Assigned task —
Lines that contain the string "cond" are the ones to list; copy all of them from the records.

*** Opening Data for this exercise ***

(** * dn3: training wrapper, transforms and Keras layers

    A shallow embedding of
      - [src/layers.py]                  (module [Layers]),
      - [src/dn3/transforms/basic.py]    (module [Transforms]),
      - [src/dn3/trainable/trainable.py] (module [Trainable]),
    together with the dataset wrapper exercised by
    [src/tests/testTransforms.py] (module [Dataset]), whose code is not
    among the sources and is modelled from the specification.

    Each Python class is a module of its own, named after it, with its
    methods under their own names.  Objects are records or attribute maps;
    methods that touch [self] or call into the framework are written in a
    small state-and-exception monad, a method reached through [self] being a
    parameter of the code that calls it.  Python [int]s are [Z]; Python
    [float]s and tensor elements are IEEE-754 binary floating-point numbers
    ([spec_float]; binary64 for a [float]).

    The definitions come first; the properties, grouped by source file,
    follow them. *)

From Stdlib Require Import ZArith QArith String List Lia SpecFloat.
From stdpp Require Import gmap strings list.

Open Scope Z_scope.

(* ===================================================================== *)
(** * Python exceptions and the state-and-exception monad                *)
(* ===================================================================== *)

Inductive exn : Type :=
| AssertionError
| NotImplementedError
| TypeError (msg : string)
| KeyError (key : string)
| IndexError
| RuntimeError (msg : string)
| AttributeError (name : string)
| InvalidArgumentError
| ValueError (msg : string)
| ZeroDivisionError
| OverflowError.

(** A computation over a mutable store [St]: it returns a value or raises,
    and in both cases hands back the store as the statements executed so far
    left it (a raised exception does not roll anything back). *)
Definition M (St A : Type) : Type := St -> (exn + A) * St.

Definition ret {St A} (a : A) : M St A := fun s => (inr a, s).

Definition bind {St A B} (c : M St A) (k : A -> M St B) : M St B :=
  fun s => match c s with
           | (inr a, s') => k a s'
           | (inl e, s') => (inl e, s')
           end.

Definition raise {St A} (e : exn) : M St A := fun s => (inl e, s).

Definition get {St} : M St St := fun s => (inr s, s).

Definition modify {St} (f : St -> St) : M St unit := fun s => (inr tt, f s).

Definition lift {St A} (r : exn + A) : M St A := fun s => (r, s).

(** [assert cond] *)
Definition assert {St} (cond : bool) : M St unit :=
  if cond then ret tt else raise AssertionError.

Notation "'let*' x ':=' c 'in' k" := (bind c (fun x => k))
  (at level 10, x name, c at level 100, k at level 200).
Notation "c ';;' k" := (bind c (fun _ => k))
  (at level 100, k at level 200, right associativity).

(** A computation that only reads the store. *)
Definition read_only {St A} (c : M St A) : Prop :=
  forall s, snd (c s) = s.

(** [for x in xs: body x] *)
Fixpoint for_each {St A} (xs : list A) (body : A -> M St unit) : M St unit :=
  match xs with
  | [] => ret tt
  | x :: xs' => body x ;; for_each xs' body
  end.

(** [range(lo, hi)] *)
Definition py_range (lo hi : Z) : list Z :=
  map (fun k => lo + Z.of_nat k) (seq 0 (Z.to_nat (hi - lo))).

(** [l.insert(i, x)]: a negative index counts from the end, and an index
    beyond either end is clamped to it. *)
Definition py_insert {A} (l : list A) (i : Z) (x : A) : list A :=
  let n := Z.of_nat (length l) in
  let j := if i <? 0 then Z.max 0 (i + n) else Z.min i n in
  take (Z.to_nat j) l ++ x :: drop (Z.to_nat j) l.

*** Closing Data for this exercise ***

Written response —
(** [assert cond] *)
Definition assert {St} (cond : bool) : M St unit :=
  if cond then ret tt else raise AssertionError.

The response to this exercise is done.